Yeah, if you want to preserve programs you can definitely do a lot better than this...

(BTW I haven't heard about Project Oberon being treated as a permacomputing-related project & with Project Oberon you got a whole computing stack as well.)

• You need to install PySDL2.
• Took me about 3 hours? I lost count. Half of the 3 hours was spent on testing things out.
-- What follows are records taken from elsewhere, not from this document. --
(* ===== verification/Net.v ===== *)
(** * Networks

    Any number of nodes, with sessions between them in any pattern, all of whose loops run at
    once: [run_session_loop] of [sdk/src/lib.rs] for every session, over any transport that
    provides [Duplex] and whose connections do not disturb each other ([Separate]).  The
    theorems lift the delivery of one session to the whole network. *)

From S2P Require Import Prelude Float64 Error Types Metrics Graph Router Transport Mock.
From S2P Require Import Identity Services Noise Handshake Wire Cache Config Discovery Node Session Mesh.

(** One end of a session: the node, the session's index there, the peer it leads to and the
    services of the node. *)
Record Site := mkSite { s_node : nat; s_session : nat; s_party : party }.

Abbreviation Leg := (Site * Site)%type.

Definition swap_ends (e : Leg) : Leg := (e.2, e.1).

(** Two ends at one node are different sessions, to different peers. *)
Definition distinct (s t : Site) : Prop :=
  s_node s = s_node t → s_session s ≠ s_session t ∧ (s_party s).1 ≠ (s_party t).1.

Definition legs_distinct (e f : Leg) : Prop :=
  distinct e.1 f.1 ∧ distinct e.1 f.2 ∧ distinct e.2 f.1 ∧ distinct e.2 f.2.

(** A network of sessions between different nodes. *)
Definition legs_ok (L : list Leg) : Prop :=
  Forall (λ e, s_node e.1 ≠ s_node e.2) L ∧
  ∀ m n e f, L !! m = Some e → L !! n = Some f → m ≠ n → legs_distinct e f.
(** ** Broadcasts *)

(** A broadcast over an idle session: what the other end is handed. *)
Lemma broadcast_linked id data x y i j na nb w :
  NoDup (map_iter (sessions na)).*2 → all_room 1 na → idle x y i j na nb w →
  no_panic x → no_panic y →
  good_message (data_message (id, data)) →
  ∃ na', broadcast_to_peers id data na = Some (Ok tt, na') ∧ (∃ cs, na' = set_cells cs na) ∧
    inevitably (loops_step i j)
      (drained x y i j (sessions na) (sessions nb) (node_app na)
         (abs_apply y (data_message <$> [(id, data)]) (node_app nb)))
      (na', nb, w).
Proof.
  intros Hn Hr (Hs & _ & Hl & _ & _ & Ua & Ub) Hx Hy Hg. cbn [fst snd] in *.
  assert (Hh : held na i) by (apply held_iff; by eexists).
  pose proof Hl as (la & ca & _ & _ & _ & _ & ((_ & Hc & _) & _)).
  destruct (serialize_total (mkService id data)) as [plain E].
  destruct (post_all_nodup (seal_packet 2 plain) na 0 Hn Hr) as (cs & Ep & _ & Hcs).
  specialize (Hcs i). rewrite Hc in Hcs. cbn in Hcs. rewrite decide_True in Hcs by done.
  destruct (post_room (seal_packet 2 plain) ca 0 (Hr i ca Hh Hc)) as (c' & Epost & _).
  rewrite Epost in Hcs.
  exists (set_cells cs na). split; [unfold broadcast_to_peers, serialize_unwrap; by rewrite E, Ep|]. split; [by eexists|].
  apply (posted_drains packets_sendable x y i j na (set_cells cs na) nb w _ ca c'); try done.
  - cbn [fmap list_fmap post_many]. unfold seal_message, data_message. cbn [fst snd].
    rewrite E. by rewrite Epost.
  - by apply Forall_singleton.
  - apply Forall_singleton. by left.
Qed.
(** From [ctrl_c().await?] on. *)
Definition cmd_run_end (signal : string + unit) (n : OmniMesh) : io W (result CliError unit * OmniMesh) :=
  match signal with
  | inl e => mret (Err (CliIo e), n)
  | inr _ => '(r, n) ← mesh_shutdown n; mret (anyhow r, n)
  end.

(** After Ctrl-C the node is down: it keeps no session and has told every loop to stop. *)
Lemma ctrl_c_stops n w r n' w' :
  running n = true → cmd_run_end (inr tt) n w = Some (r, n', w') →
  running n' = false ∧ sessions n' = ∅ ∧ ∀ i l, session_loops n' !! i = Some l → loop_notified l = true.
Proof.
  intros Hr. destruct (shutdown_once n Hr) as (n1 & E & Hd & Hs & _ & _ & Hl & _).
  unfold cmd_run_end, mesh_shutdown, shutdown_transport. rewrite E. run_io.
  destruct (transport_held n1); [done|]. cbn [mbind io_bind].
  destruct (transport_shutdown (node_transport n1) w) as [[[r' tr] w1]|]; [|done].
  intros [= _ <- _]. by split_and!.
Qed.

End run_end.

(** ** A channel, for the witnesses *)

(** All values sent, the capacity and the number of receivers; a receiver is its position. *)
Record ToyChan := mkToyChan { toy_cap : nat; toy_log : list ChatEvent; toy_receivers : nat }.

#[local] Instance toy_broadcast : Broadcast ChatEvent := {|
  BroadcastTx := ToyChan;
  BroadcastRx := nat;
  bc_channel n := (mkToyChan n [] 1, 0);
  bc_subscribe c := (length (toy_log c), mkToyChan (toy_cap c) (toy_log c) (S (toy_receivers c)));
  bc_send v c :=
    match toy_receivers c with
    | O => (inl v, c)
    | n => (inr n, mkToyChan (toy_cap c) (toy_log c ++ [v]) n)
    end;
  bc_recv i c :=
    let unread := drop i (toy_log c) in
    if decide (toy_cap c < length unread) then
      let missed := length unread - toy_cap c in Some (inl (Lagged missed), i + missed, c)
    else match unread with [] => None | v :: _ => Some (inr v, S i, c) end;
  bc_drop _ c := mkToyChan (toy_cap c) (toy_log c) (toy_receivers c - 1);
|}.
Lemma do_handshake_ok ki kr :
  ∃ i r, do_handshake ki kr = Ok (i, r) ∧ transports_in_step i r ∧
    remote_static_key i = Some (static_public kr) ∧ remote_static_key r = Some (static_public ki).
Proof.
  destruct (with_keypair_ok ki kr) as (i & r & Ei & Er & H0).
  destruct (handshake_turns_ok ki kr i r H0) as (i' & r' & Et & H3). unfold as_initiator, as_responder in Et.
  destruct (into_transport_ok ki kr i' r' H3) as (ti & tr & Ti & Tr & Hs & Hi & Hr).
  exists ti, tr. split; [|done]. unfold do_handshake, handshake_new. rewrite Ei. run. rewrite Er. run.
  rewrite Et. run. rewrite Ti. run. by rewrite Tr.
Qed.

Lemma noise_exchange_ok msg a b :
  transports_in_step a b → (Z.of_nat (length msg) ≤ 65519)%Z →
  ∃ a' b', noise_exchange msg a b = Ok (a', b') ∧ transports_in_step a' b'.
Proof.
  intros Hs Hl. destruct (noise_message a b msg Hs Hl) as (ct & a' & b' & Ee & Ed & Hs').
  exists a', b'. split; [|done]. unfold noise_exchange. rewrite Ee. run. rewrite Ed. run.
  by rewrite assert_refl.
Qed.

Lemma noise_messages_ok ids a b :
  transports_in_step a b →
  Forall (λ i, Z.of_nat (length (bytes_of ("message " +:+ pretty i))) ≤ 65519)%Z ids →
  noise_messages ids a b = Ok tt.
Proof.
  intros Hs Hf. revert a b Hs. induction Hf as [|i ids Hi _ IH]; intros a b Hs; [done|].
  cbn [noise_messages]. destruct (noise_exchange_ok _ a b Hs Hi) as (a' & b' & -> & Hs'). run. by apply IH.
Qed.

Lemma noise_pass ki kr : Forall (λ t, t = Ok tt)
  [test_noise_handshake_completes ki kr; test_noise_encrypt_decrypt ki kr;
   test_noise_bidirectional_multiple_messages ki kr; test_into_transport_before_complete_fails ki;
   test_with_keypair kr].
Proof.
  destruct (do_handshake_ok ki kr) as (i & r & E & Hs & Hi & Hr).
  repeat first [apply Forall_nil_2|apply Forall_cons_2].
  - unfold test_noise_handshake_completes. rewrite E. run. by rewrite Hi, Hr.
  - unfold test_noise_encrypt_decrypt. rewrite E. run.
    destruct (noise_exchange_ok (bytes_of "hello from initiator") i r Hs) as (i' & r' & -> & Hs'); [small|].
    run. destruct (noise_exchange_ok (bytes_of "hello from responder") r' i') as (? & ? & -> & _);
      [by apply transports_in_step_sym|small|done].
  - unfold test_noise_bidirectional_multiple_messages. rewrite E. run.
    apply noise_messages_ok; [done|]. repeat constructor; small.
  - unfold test_into_transport_before_complete_fails, handshake_new, is_finished, into_transport.
    destruct (with_keypair_ok ki kr) as (hi & hr & -> & _ & H0). run.
    destruct (xx_finished _ _ _ _ _ H0) as [Fi _]. cbn [hs_state]. by rewrite Fi.
  - unfold test_with_keypair, handshake_new.
    destruct (with_keypair_ok (vreplicate 32 Byte.x2a) kr) as (hi & hr & -> & Er & H0). run.
    rewrite Er. run. destruct (handshake_turns_ok _ _ _ _ H0) as (? & ? & Et & _).
    unfold as_initiator, as_responder in Et. by rewrite Et.
Qed.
The "afternoon hack" part is definitely true.
• The `HOTAREA` part is there because I don't want to refresh the whole screen every time instruction 14 is executed.
• The file reading part is not tested.

## About programming in this VM

• `JMP` feels kinda weird, because to do `JMP [some-address]` the simplest way is to do `M[PC] = 1; M[PC+1] = a+2; M[PC+2] = [some-address]` because `M[PC+1]` is the `A` part so instead of `PC ← M[A]` it's actually `PC ← M[M[PC+1]]`, while with other common machines you don't have this `M[a+1]=a+2` indirect stuff.
• Conditional branching feels even weirder, because you have to use instruction 12 and instruction 2 together, so if you want to do `IF x < y THEN GOTO 1000`, it would need to be like this:
```X:     x
Y:     y
T:     [ignored]
PC+0:  IF M[M[PC+2]] < M[M[PC+3]] THEN M[M[PC+1]] ← 1 ELSE M[M[PC+1]] ← 0
PC+1:  T
PC+2:  X
PC+3:  Y
PC+4:  IF M[M[PC+6]] == 0 THEN PC = M[M[PC+5]]
PC+5:  PC+7
PC+6:  T
PC+7:  1000
```

where `X`, `Y` and `T` are different addresses than `PC+0~7`. To be honest, this kind of indirect manuvering is kinda killing me.